It’s the highlight of a mission that didn’t go according to plan.
The inaugural Starliner test flight didn’t go according to plan, but it still made a little bit of history. Boeing’s spacecraft landed safely at New Mexico’s White Sands Missile Range at 7:58AM Eastern, making it the first US-made, crew-ready capsule to touch down on solid ground. Previous capsules from the Mercury, Gemini and Apollo programs all landed in the sea. This capsule didn’t have any humans aboard (the test dummy Rosie doesn’t count), but this is still a watershed moment.
Starliner didn’t dock with the International Space Station as planned, but it still collected ample amounts of data across the flight, including Rosie’s insights as to how humans would fare during a trip. The team likely collected about 85 to 90 percent of what they were looking for, Boeing’s Jim Chilton said during a post-touchdown briefing. The mission team previously said it was confident it could fix the mistake that prevented the docking.

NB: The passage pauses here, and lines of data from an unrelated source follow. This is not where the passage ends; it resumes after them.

(* ===== verification/Storage.v ===== *)
(** Storage of backups: the names and prefixes under which a cluster's data is
    kept, and the removal of that data
    (backend/internal/httpserver/storage_sync.go; names of backups from
    protection_plan_handlers.go). *)

From S2P Require Import Prelude Text Calendar Timestamp Value Types Retention Session Database.
From S2P Require Import Control Fleet.
From Stdlib Require Import Ascii.

(** ** Names of Kubernetes resources *)

Definition dash : ascii := "-"%char.
Definition slash : ascii := "/"%char.

Definition label_char (c : ascii) : bool :=
  let n := N_of_ascii c in
  ((97 <=? n)%N && (n <=? 122)%N) || ((48 <=? n)%N && (n <=? 57)%N).

(** The loop of sanitizeKubernetesName: every run of other characters (the bytes
    of one outside ASCII included) becomes one dash. *)
Fixpoint dashed (lastDash : bool) (l : list ascii) : list ascii :=
  match l with
  | [] => []
  | c :: l =>
      if label_char c then c :: dashed false l
      else if lastDash then dashed true l
      else dash :: dashed true l
  end.

Definition sanitizeKubernetesName (value : string) : string :=
  let value := ToLower (TrimSpace value) in
  let out := Trim dash (of_chars (dashed false (chars value))) in
  if nonempty out then out else "default".

Definition storageDomainBSLName (repo : StorageRepository) (sourceClusterID : string) : string :=
  let base := sanitizeKubernetesName (repo_Name repo) in
  let sourceID := sanitizeKubernetesName (TrimSpace sourceClusterID) in
  let sourceID := if nonempty sourceID then sourceID else "unknown" in
  let name := base +:+ "-" +:+ sourceID in
  let name :=
    if (63 <? String.length name)%nat then
      let maxBase := Nat.max 1 (63 - String.length sourceID - 1) in
      Trim dash (first_bytes (Nat.min (String.length base) maxBase) base) +:+ "-" +:+ sourceID
    else name in
  Trim dash name.

Definition planUUIDNoDash (planID : string) : string :=
  let id := ToLower (remove_char dash (TrimSpace planID)) in
  if nonempty id then id else "unknown".

Definition scheduleNameForPlan (planID : string) : string := "hcdr-" +:+ planUUIDNoDash planID.

(** [now.Format("20060102150405")]. *)
Definition compact_time (t : time) : string :=
  digits 4 (Year utc t) +:+ digits 2 (Month utc t) +:+ digits 2 (Day utc t) +:+
  digits 2 (Hour utc t) +:+ digits 2 (Minute utc t) +:+ digits 2 (Second utc t).

Definition backupNameForPlan (now : time) (planID runID trigger : string) : string :=
  let base := scheduleNameForPlan planID in
  let base := if (trigger =s "manual") || (trigger =s "") then base +:+ "-m" else base in
  let base := base +:+ "-" +:+ compact_time now in
  let suffix := first_bytes 8 (remove_char dash runID) in
  let base := if nonempty suffix then base +:+ "-" +:+ suffix else base in
  if (63 <? String.length base)%nat then Trim dash (first_bytes 63 base) else base.

(** ** Prefixes of the bucket *)

Definition storageDomainPrefix (tenantID sourceClusterID : string) : string :=
  let or_unknown s := if nonempty (TrimSpace s) then TrimSpace s else "unknown" in
  "hypercdr/v1/tenants/" +:+ or_unknown tenantID +:+ "/clusters/" +:+ or_unknown sourceClusterID.
Definition BuildScheduleManifest (input : BuildInput) : string + ScheduleManifest :=
  let command := in_Command input in
  let agentNamespace := agent_namespace_of input in
  let planID := text_of command "planId" in
  if negb (nonempty planID) then inl "schedule plan id is required"
  else if negb (nonempty (text_of command "cron")) then inl "schedule cron is required"
  else match command_namespaces command with
  | [] => inl "schedule source namespaces are required"
  | sourceNamespaces =>
      if one_of agentNamespace sourceNamespaces
      then inl ("refusing to schedule agent namespace " +:+ quoted agentNamespace)
      else
        let name := text_of command "scheduleName" in
        let name := if nonempty name then name else "hcdr-plan-" +:+ sanitizeName planID in
        let labels : gmap string string :=
          {[ "hypercdr.io/managed-by" := "hypercdr"; "hypercdr.io/plan-id" := planID;
             "hypercdr.io/task-id" := in_TaskID input;
             "hypercdr.io/command-id" := in_CommandID input ]} in
        let labels := label_if (nonempty (in_SourceClusterID input))
          "hypercdr.io/source-cluster-id" (in_SourceClusterID input) labels in
        let labels := match sourceNamespaces with
                      | [namespace] => <["hypercdr.io/source-namespace" := namespace]> labels
                      | _ => labels
                      end in
        let legacy := text_of command "labelSelector" in
        let selector := object_of command "selector" in
        let selector := if nonempty legacy then parseLegacyScheduleLabelSelector legacy
                        else if has_selector selector then Some selector else None in
        let excluded := convertExcludeRules
          match get command "excludeResources" with VList l => l | _ => [] end in
        inr {| schedule_Metadata := {| meta_Name := name; meta_Namespace := agentNamespace;
                                       meta_Labels := labels |};
               schedule_Schedule := text_of command "cron";
               schedule_Template := with_selection command
                 (backup_template command (Some labels) sourceNamespaces excluded selector) |}
  end.

Definition BuildDeleteBackupRequestManifest (agentNamespace backupName : string)
    : string + DeleteBackupRequestManifest :=
  if negb (nonempty backupName) then inl "backup name is required"
  else inr {| delete_Metadata :=
                {| meta_Name := Trim dash (deleteBackupRequestName backupName);
                   meta_Namespace := if nonempty agentNamespace then agentNamespace
                                     else "hypercdr-agent";
                   meta_Labels := {[ "hypercdr.io/managed-by" := "hypercdr" ]} |};
              delete_BackupName := backupName |}.

(** ** Restores *)

Definition shouldPreserveNodePorts (command : document) : bool :=
  (text_of command "conflictPolicy" =s "replace") &&
  (text_of command "targetNamespace" =s text_of command "sourceNamespace").

Definition existingResourcePolicy (conflictPolicy : string) : string :=
  if one_of conflictPolicy ["update"; "overwrite"; "replace"] then "update" else "none".

Definition namespace_mapping (command : document) (sourceNamespace : string)
    : gmap string string :=
  let targets := map_of command "targetNamespaces" in
  let target := text_of command "targetNamespace" in
  if negb (bool_decide (targets = ∅)) then targets
  else if nonempty target && (target <>s sourceNamespace) then {[ sourceNamespace := target ]}
  else ∅.
Inductive stage_outcome := Running | Succeeded | FailedWith (code message : string).

Definition stage_succeeded (restore : option document) (id : string) : string :=
  let on f := match restore with Some r => f r | None => false end in
  if (id =s "restoring_data") &&
     on (fun r => flag_of r "contentCatalogLoaded" && negb (flag_of r "persistentDataExpected"))
  then "not_applicable"
  else if (id =s "waiting_for_workloads") && on (fun r => negb (flag_of r "waitForWorkloads"))
  then "skipped"
  else if (id =s "application_validation") && negb (on (fun r => flag_of r "runValidation"))
  then "skipped" else "succeeded".

Definition stage_running (payload : document) (id : string) : string :=
  let some key := negb (bool_decide (wsMapFromAny (get payload key) = ∅)) in
  let readinessStage := displayEvidenceValue (get payload "readinessStage") in
  let validation := displayEvidenceValue (get payload "applicationValidationStage") in
  if id =s "preparing_restore" then
    if negb (some "status") && negb (some "volumeProgress") &&
       negb (recoveryResourcesComplete payload) then "running" else "succeeded"
  else if id =s "restoring_resources" then
    if recoveryResourcesComplete payload then "succeeded"
    else if some "status" then "running" else "pending"
  else if id =s "restoring_data" then
    if recoveryDataComplete payload then "succeeded"
    else if some "volumeProgress" then "running" else "pending"
  else if id =s "waiting_for_workloads" then
    if one_of readinessStage ["skipped"; "succeeded"] then readinessStage
    else if readinessStage =s "started" then "running" else "pending"
  else if id =s "application_validation" then
    if nonempty validation then validation else "pending"
  else "pending".
(* ===== verification/AgentTasks.v ===== *)
(** The tasks of the agent as programs over its cluster
    (agent/comm-agent/internal/wsclient/client.go, executor/).

    Each execute function is one program, with its early returns; a deferred
    release runs at the end.  Loops that watch the cluster take fuel; the
    goroutine a task leaves behind is a call of its own ([GoFinishCleanup]) and
    its body a program, [finishFailedDrillCleanup]. *)

From S2P Require Import Prelude Text Calendar Timestamp Value Storage Velero Agent AgentReports.

(** What a client can do besides: the interfaces its applier and its runtime
    implement. *)
Inductive capability :=
| CanApply | CanDelete | CanDeleteNamespace | CanReplaceNamespace | CanCleanStaleState
| CanWaitForBackup | CanWaitForModifier | CanCancelRestore | CanCancelBackup
| CanCleanProtection | CanReadStatus | CanReadVolumes | CanReadStats | CanListBackups
| CanReadReadiness | CanMapImages | CanMapServices | CanWaitForDeletion | CanValidatePVCs
| CanPreflightCache | CanReadDataPath | HasRuntime | CanConfigureCache | CanUninstall
| CanHandOver | CanCollectCapacity.

Record client := {
  cl_ClusterID : string;
  cl_Namespace : string;
  cl_BackupBackend : string;
  cl_ExecutorMode : string;
  cl_StateDir : string;
  cl_can : capability -> bool
}.

(** ** Errors of the Kubernetes API *)

Definition uncertain_texts : list string :=
  ["etcdserver: request timed out"; "request timed out"; "resource quota evaluation timed out";
   "context deadline exceeded"; "connect: connection refused"; "http2: server sent goaway";
   "unexpected eof"; "timeout"; "temporarily unavailable"; "connection reset"].

Definition isUncertainKubernetesSubmitError (err : api_error) : bool :=
  existsb (Contains (ToLower (err_text err))) uncertain_texts.

Definition isTransientKubernetesReadError (err : api_error) : bool :=
  err_busy err || isUncertainKubernetesSubmitError err.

Just what happens next is uncertain. Boeing and NASA said during the briefing that they still expected a crewed flight in 2020, but that they wanted to review data before deciding the next course of action. There are still more dry runs to go, including an in-flight abort test to complement the launch abort test from November. While NASA is eager to reduce its dependence on Russian spacecraft to transport astronauts, it also wants to ensure that vehicles like Starliner and SpaceX’s Crew Dragon are trustworthy before there are people aboard.